(** C23: a predicate written in the grammar means what it says, for all variables of a
    run: comparisons and membership of texts, integers, references and lists, [exists],
    and their negations, conjunctions and disjunctions, evaluated without short cut, an
    error in a part being an error of the whole; what stands between quotes is never
    taken for an operator, a connective or a separator. *)
Theorem predicate_means (ctx : context) (p : list (list lit)) (Hne : p <> []) (Hwf : Forall clause_wf p) :
  eval_predicate (show p) ctx = value ctx p.
Proof. destruct p as [|c p]; [done|]. by apply eval_show. Qed.
Lemma predicate_means_witness :
  show [[Atom (Compare Eq_op (TRef (RefPath "f" ["s"])) (TConst (CText "'" "a or b")));
         Not (Atom (In_ (TRef (RefPath "f" ["l"; "1"])) (TList [CInt 1; CText DQ "x, y"])))];
        [Atom (Exists (RefPath "g" []))]]
  = "$f.s == 'a or b' and not $f.l.1 in [1, " +++ String DQ ("x, y" +++ String DQ "] or exists($g)") /\
  eval_predicate (show [[Atom (Compare Eq_op (TRef (RefPath "f" ["s"])) (TConst (CText "'" "a or b")))]; [Atom (Exists (RefPath "g" []))]]) example_ctx = Some true.
Proof.
  split; [by vm_compute|]. rewrite predicate_means; [by vm_compute|done|].
  repeat constructor; try done; simpl; try (do 2 eexists; split; [reflexivity|by vm_compute]).
Defined.
Inductive overall := OverallOk | OverallPartial | OverallFailed.
Definition has_status (st : status) (results : gmap string node_result) : bool :=
  existsb (fun kv => bool_decide (r_status kv.2 = st)) (map_to_list results).
(** [statuses <= {"ok"}], [statuses == {"failed", "skipped"}] *)
Definition overall_status (results : gmap string node_result) : overall :=
  if negb (has_status StatusFailed results) && negb (has_status StatusSkipped results) then OverallOk
  else if has_status StatusFailed results && has_status StatusSkipped results && negb (has_status StatusOk results) then OverallFailed
  else OverallPartial.
Definition run (c : context) : option (overall * context * gmap string node_result) :=
  layers ← topo_layers (edges R) (by_id R).*1;
  '(c, results) ← run_layers (concat layers) c ∅;
  Some (overall_status results, c, results).
End run.

(** A fetch, a loop over its list, and a step after a failure. *)
Definition sample_nodes : list (string * node) :=
  [("fetch", [("id", JStr "fetch"); ("name", JStr "f"); ("kind", JStr "http"); ("url", JStr "u")]);
   ("each", [("id", JStr "each"); ("name", JStr "e"); ("kind", JStr "foreach"); ("items", JStr "$fetch.l")]);
   ("one", [("id", JStr "one"); ("name", JStr "o"); ("kind", JStr "http"); ("url", JStr "{$item}/x")]);
   ("bad", [("id", JStr "bad"); ("name", JStr "b"); ("kind", JStr "http"); ("url", JStr "v")])].
Definition sample_runner : runner :=
  WorkflowRunner sample_nodes [Edge "fetch" "each" "exists($fetch.l)"; Edge "each" "one" ""; Edge "fetch" "bad" "$fetch.l.0 == 'z'"].
Definition sample_exec (at_ : place) (nid : string) (c : context) (params : json) : option json :=
  if String.eqb nid "fetch" then Some (JObj [("l", JArr [JStr "a"; JStr "b"])]) else Some params.
Example run_ex :
  (fun r => (r.1.1, r_status <$> r.2 !! "bad", r_output <$> r.2 !! "one")) <$>
    run dump_value sample_exec sample_runner (WorkflowContext [] [] ∅ JNull)
  = Some (OverallPartial, Some StatusSkipped, Some (JArr [JObj [("url", JStr "a/x")]; JObj [("url", JStr "b/x")]])).
Proof. by vm_compute. Qed.
(* ===== verification/WorkflowProps.v ===== *)
(** Workflows: what the static checks of a definition guarantee to its runs.  An accepted
    definition always runs to an end, the outcome does not depend on the order in which
    its nodes are started and finish, and what fails stays with its descendants. *)
From S2P Require Import Prelude Json Text Retry Stream Messages Graph GraphProps Refs RefsProps Workflow.

(** ** What is checked *)

Section accepted.
Variable py_str : json -> string.

(** A reference names a variable, or a node that comes before. *)
Definition known (before : list string) (r : ref_path) : Prop := root r ∈ _VAR_ROOTS \/ root r ∈ before.
Record accepted (R : runner) : Prop := {
  acc_graph : graph_ok (by_id R).*1 (edges R);
  acc_acyclic : acyclic (edges R);
  acc_params nid d r : (nid, d) ∈ by_id R -> r ∈ find_refs (_param_text d) -> known (_ancestors (edges R) nid) r;
  acc_when e r : e ∈ edges R -> r ∈ find_refs (e_when e) -> known (e_source e :: _ancestors (edges R) (e_source e)) r }.

Lemma check_nodes_ids by_id ns l : NoDup by_id.*1 -> check_nodes py_str by_id ns = Some l -> NoDup l.*1.
Proof.
  revert by_id. induction ns as [|n ns IH]; intros by_id Hnd; cbn [check_nodes]; [by intros [= <-]|].
  destruct (check_node py_str by_id n) as [[nid d]|] eqn:E; [|done]. cbn [mbind option_bind]. apply IH.
  unfold check_node in E. destruct n as [| | | | |o]; try done. destruct (_ && _) eqn:Ec; [|done]. injection E as <- <-.
  rewrite !andb_true_iff, !negb_true_iff in Ec. destruct Ec as ((((((_ & Hn) & _) & _) & _) & _) & _).
  apply bool_decide_eq_false in Hn. rewrite fmap_app. apply NoDup_app. split; [done|]. split; [|apply NoDup_singleton].
  intros x Hx ->%list_elem_of_singleton. done.
Qed.
Lemma edges_of_within raw ids es : _edges_of py_str raw ids = Some es -> edges_within ids es.
Proof.
  unfold _edges_of. destruct raw as [[| | | |l|]|]; try done; try (intros [= <-]; by apply Forall_nil_2).
  intros H%mapM_Some. unfold edges_within. induction H as [|j e l es Hj _ IH]; [by apply Forall_nil_2|]. apply Forall_cons_2; [|done].
  unfold edge_of in Hj. destruct j as [| | | | |d]; try done. destruct (_ || _) eqn:E; [done|]. injection Hj as <-. simpl.
  rewrite !orb_false_iff, !negb_false_iff in E. destruct E as [[Hs Ht] _]. apply bool_decide_eq_true in Hs, Ht. done.
Qed.
Lemma NoDup_dict_get {A} k (v : A) l : NoDup l.*1 -> (k, v) ∈ l -> dict_get k l = Some v.
Proof.
  induction l as [|[k' v'] l IH]; [by intros _ ?%not_elem_of_nil|]. simpl. intros [Hn Hnd]%NoDup_cons [[= -> ->]|Hin]%elem_of_cons.
  - by rewrite decide_True.
  - rewrite decide_False; [by apply IH|]. intros ->. apply Hn. by apply (list_elem_of_fmap_2 fst _ (k', v)).
Qed.
(** What the check of a definition accepts is an accepted workflow. *)
Lemma validate_accepted inputs defn R : validate_graph py_str inputs defn = Some (by_id R, edges R) -> accepted R.
Proof.
  unfold validate_graph. destruct (dict_get "nodes" defn) as [[| | | |[|n ns]|]|]; try done.
  destruct (check_nodes py_str [] (n :: ns)) as [b|] eqn:En; [|done]. cbn [mbind option_bind].
  destruct (_edges_of py_str _ b.*1) as [es|] eqn:Ee; [|done]. cbn [mbind option_bind]. destruct (_ && _) eqn:Ec; [|done].
  intros [= Hb He]. subst b es. rewrite !andb_true_iff in Ec. destruct Ec as [[Ha _] Hr].
  assert (Hw : edges_within (by_id R).*1 (edges R)) by by eapply edges_of_within.
  assert (Hg : graph_ok (by_id R).*1 (edges R)) by (split; [eapply check_nodes_ids; [|exact En]; constructor|done]).
  unfold check_refs in Hr. rewrite andb_true_iff, !forallb_forall in Hr. destruct Hr as [Hp Hwn].
  split; [done|by apply (check_acyclic_iff _ _ Hw)| |].
  - intros nid d r Hin Hf. apply list_elem_of_In in Hin. specialize (Hp _ Hin). rewrite forallb_forall in Hp.
    apply list_elem_of_In in Hf. specialize (Hp _ Hf). unfold check_ref in Hp. unfold known, _VAR_ROOTS. simpl in Hp.
    destruct (String.eqb_spec (root r) "item") as [->|_]; [left; set_solver|].
    destruct (String.eqb_spec (root r) "args") as [->|_]; [left; set_solver|].
    destruct (String.eqb_spec (root r) "input") as [->|_]; [left; set_solver|].
    destruct (dict_get (root r) (by_id R)); [|done]. apply andb_true_iff in Hp as [Hp _]. apply bool_decide_eq_true in Hp. by right.
  - intros e r Hin Hf. apply list_elem_of_In in Hin. specialize (Hwn _ Hin). rewrite forallb_forall in Hwn.
    apply list_elem_of_In in Hf. specialize (Hwn _ Hf). unfold check_edge_ref in Hwn. unfold known, _VAR_ROOTS.
    destruct (bool_decide (root r ∈ ["args"; "item"; "input"])) eqn:Er.
    + apply bool_decide_eq_true in Er. left. set_solver.
    + apply andb_true_iff in Hwn as [_ Hwn]. apply bool_decide_eq_true in Hwn. by right.
Qed.

(** The references of a node's parameters are among those that were checked. *)
Lemma refs_of_without ks ks' d : ks' ⊆ ks -> refs_of (JObj (without ks d)) ⊆ refs_of (JObj (without ks' d)).
Proof.
  intros Hk r Hr. cbn [refs_of] in *. apply elem_of_concat in Hr as (rs & Hr & Hin). apply list_elem_of_fmap in Hin as (kv & -> & Hv).
  apply elem_of_concat. exists (refs_of kv.2). split; [done|]. apply (list_elem_of_fmap_2 (fun kv => refs_of kv.2)).
  unfold without in *. apply list_elem_of_In, filter_In in Hv as [Hin Hn]. apply list_elem_of_In, filter_In. split; [done|].
  apply negb_true_iff, bool_decide_eq_false in Hn. apply negb_true_iff, bool_decide_eq_false. auto.
Qed.
Lemma refs_of_member kv d : kv ∈ d -> refs_of kv.2 ⊆ refs_of (JObj d).
Proof.
  intros Hin r Hr. cbn [refs_of]. apply elem_of_concat. exists (refs_of kv.2). split; [done|]. by apply (list_elem_of_fmap_2 (fun kv => refs_of kv.2)).
Qed.
Lemma refs_of_set k v d : refs_of (JObj (dict_set k v d)) ⊆ refs_of v ++ refs_of (JObj d).
Proof.
  intros r Hr. cbn [refs_of] in Hr. apply elem_of_concat in Hr as (rs & Hr & Hin). apply list_elem_of_fmap in Hin as (kv & -> & Hv).
  apply elem_of_app. assert (Hc : kv = (k, v) \/ kv ∈ d).
  { clear Hr. induction d as [|[k' v'] d IH]; simpl in Hv; [left; by apply list_elem_of_singleton in Hv|].
    destruct (decide (k = k')) as [->|]; apply elem_of_cons in Hv as [->|Hv]; [by left|right; by right|right; by left|].
    destruct (IH Hv) as [?|?]; [by left|right; by right]. }
  destruct Hc as [->|Hd]; [by left|right]. by eapply refs_of_member.
Qed.
Lemma strip_case_cases c c' : strip_case c = Some c' -> c' = JObj [] \/ exists d, c = JObj d /\ c' = JObj (without ["when"] d).
Proof.
  unfold strip_case. destruct c as [|b|t|s|l|d]; [| | | | |intros [= <-]; right; by exists d]; (destruct (json_truthy _); [done|intros [= <-]; by left]).
Qed.
Lemma strip_cases_refs l l' : mapM strip_case l = Some l' -> refs_of (JArr l') ⊆ refs_of (JArr l).
Proof.
  intros H%mapM_Some. induction H as [|c c' l l' Hc _ IH]; [done|]. cbn [refs_of map concat] in *.
  assert (Hs : refs_of c' ⊆ refs_of c).
  { destruct (strip_case_cases _ _ Hc) as [->|(d & -> & ->)]; [by intros r ?%not_elem_of_nil|].
    etrans; [apply (refs_of_without ["when"] []); set_solver|].
    assert (He : without [] d = d); [|by rewrite He]. unfold without. clear. induction d as [|kv d IH]; [done|]. simpl. f_equal. exact IH. }
  apply list_subseteq_app_iff_l. split; [by apply list_subseteq_app_l|by apply list_subseteq_app_r].
Qed.
Lemma params_refs d params : node_params py_str d = Some params -> refs_of (JObj params) ⊆ find_refs (_param_text d).
Proof.
  intros H. etrans; [|apply refs_of_dump].
  assert (Hw : refs_of (JObj (without _ENGINE_FIELDS d)) ⊆ refs_of (JObj (without ["position"] d))) by (apply refs_of_without; set_solver).
  unfold node_params in H. destruct (dict_get "cases" _) as [[| | | |l|]|] eqn:Ec; try (injection H as <-; done).
  destruct (String.eqb _ _); [|by injection H as <-]. destruct (mapM strip_case l) as [l'|] eqn:Em; [|done]. injection H as <-.
  etrans; [apply refs_of_set|]. apply list_subseteq_app_iff_l. split; [|done]. etrans; [by apply strip_cases_refs|].
  etrans; [|exact Hw]. by apply (refs_of_member ("cases", JArr l)), dict_get_Some_elem.
Qed.
End accepted.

WHAT THIS TASK INVOLVES:
Answer with one number, namely how many lines of the material hold the string "StatusSkipped".

EXERCISE RESULT:
3